さて、それは本当なのでしょうか?真実だと感じているから、「癌になってしまったのは自分が悪い人間だからなのか」とか、「自分が悪い親だから子どもが不登校になってしまったのだ」と責めてしまうのでしょう。

これらの考え方はよくある一般的なものです。ですが、正しい考え方ではありません。むしろ迷信だと断言できます。

さて質問です。善人は病気をせずに、悪人が癌になるものですか?悪人が作った料理はまずくて、善人が作った料理は美味しい料理なのでしょうか?答えは「いいえ」ですよね。

体調の良し悪し、料理の味の良し悪しが、必ずしも人格や行いの良し悪しに直結するわけではありません。でも、悪人の方が得というわけじゃないですからね。良い人間の方が、健康や料理に対して真面目に取り組む可能性は少しだけ高いかもしれませんね。

私が伝えたいのは、一つの良い原因が一つの良い結果を生むわけではないという事です。むしろ、たくさんの要因が重なって結果を生み出すものなのです。一つの材料が悪くても他の材料が良くて、料理人の腕が良ければ、美味しい料理になるでしょう。

「美味しい料理ができた」という結果を出したいのであれば、良い人であるかどうかよりも、美味しい料理が出来るための要因を増やすことが大切なのです。

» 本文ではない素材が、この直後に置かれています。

Lemma do_exec_body_atomic inv to data fs :
  m_atomic (Invoker.do_exec_body account_codes dq de inv to data fs).
Proof using Hdq Hde.
  intros w. unfold Invoker.do_exec_body.
  destruct (MAX_CALL_DEPTH <=? _); [by cbn; split; [reflexivity|]|].
  unfold mbind at 1, M_bind at 1, on_storage at 1. cbv beta iota.
  destruct (ExecutionState.checkpoint (w_storage w)) as [c s0] eqn:Ec.
  assert (Hc : c = (ExecutionState.checkpoint (w_storage w)).1) by (by rewrite Ec).
  assert (H0 : evolves w (mkWorld s0 (w_gas w))).
  { change s0 with (c, s0).2. rewrite <-Ec. by apply ev_observe. }
  unfold mbind at 1, M_bind at 1.
  pose proof (handle_transfers_sound inv to fs (mkWorld s0 (w_gas w))) as Ht.
  destruct (Invoker.handle_transfers _ _ _ _ _ _ _) as [t w1| |]; try done.
  assert (H1 : evolves w w1) by (by etrans). destruct t as [[]|e].
  - unfold mbind at 1, M_bind at 1.
    pose proof (exec_without_transfers_sound inv to data fs w1) as Hx.
    destruct (Invoker.exec_without_transfers _ _ _ _ _ _ _ _) as [resp w2| |]; try done.
    assert (H2 : evolves w w2) by (by etrans). destruct (is_err resp) eqn:Er.
    + destruct (restore_checkpoint_rollback _ _ H2) as (s & Hs & Heq & Hev).
      unfold mbind, M_bind. rewrite Hc, Hs. cbn. by split.
    + cbn. rewrite Er. by split.
  - destruct (restore_checkpoint_rollback _ _ H1) as (s & Hs & Heq & Hev).
    unfold mbind, M_bind. rewrite Hc, Hs. cbn. by split.
Qed.

End CallSound.

Section Tied.
Context `{RuntimeDeps} (account_codes : AccountsCodeStorage).

Lemma do_query_sound fuel inv to data : m_sound (Invoker.do_query account_codes fuel inv to data).
Proof.
  revert inv to data. induction fuel as [|fuel IH]; intros; [by intros w|].
  cbn [Invoker.do_query]. by apply do_query_body_sound.
Qed.

Lemma do_exec_atomic fuel inv to data fs :
  m_atomic (Invoker.do_exec account_codes fuel inv to data fs).
Proof.
  revert inv to data fs. induction fuel as [|fuel IH]; intros; [by intros w|].
  cbn [Invoker.do_exec]. apply do_exec_body_atomic; [apply do_query_sound|].
  intros. apply m_atomic_sound, IH.
Qed.

Lemma run_sound fuel {R} inv (p : EnvProg R) : m_sound (Invoker.run account_codes fuel inv p).
Proof.
  apply run_env_sound; [apply do_query_sound|]. intros. apply m_atomic_sound, do_exec_atomic.
Qed.

End Tied.

#[export] Hint Resolve emit_event_sound unique_id_sound account_code_id_sound
  do_query_sound run_sound : sound.

(** ** Resource limits *)

(** The limits of [execution_state.rs] on what one execution state holds. *)
Record within_limits (s : ExecutionState) : Prop := {
  wl_overlay : ExecutionState.overlay_len s <= MAX_OVERLAY_ENTRIES;
  wl_events : zlen (events s) <= MAX_EVENTS_PER_EXECUTION;
  wl_keys : map_Forall (fun k _ => zlen k <= MAX_KEY_SIZE) (overlay s);
  wl_values : map_Forall (fun _ v => forall m, v = Some m -> Message.len m <= MAX_VALUE_SIZE) (overlay s) }.

Lemma within_limits_equiv s t : s ≈ t -> within_limits s -> within_limits t.
Proof.
  intros Hst [H1 H2 H3 H4]. unfold ExecutionState.overlay_len in *.
  split; unfold ExecutionState.overlay_len; by rewrite <-?(overlay_proper _ _ Hst), <-?(events_proper _ _ Hst).
Qed.

Lemma within_limits_new base : within_limits (ExecutionState.new base).
Proof. split; cbn; try done; apply map_Forall_empty. Qed.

料理の知識や腕、材料、道具など、美味しい料理を作る方向に近づく要因を増やすことが大切なのです。

繰り返しますが、何が目的かを考え、目的に対する要因を増やすことが重要なのです。そもそも、単純に良いと悪いに分けるから間違ってしまうという事が言えるでしょう。目的に向かってプラスなのか?マイナスなのか?―という考え方が必要なのです。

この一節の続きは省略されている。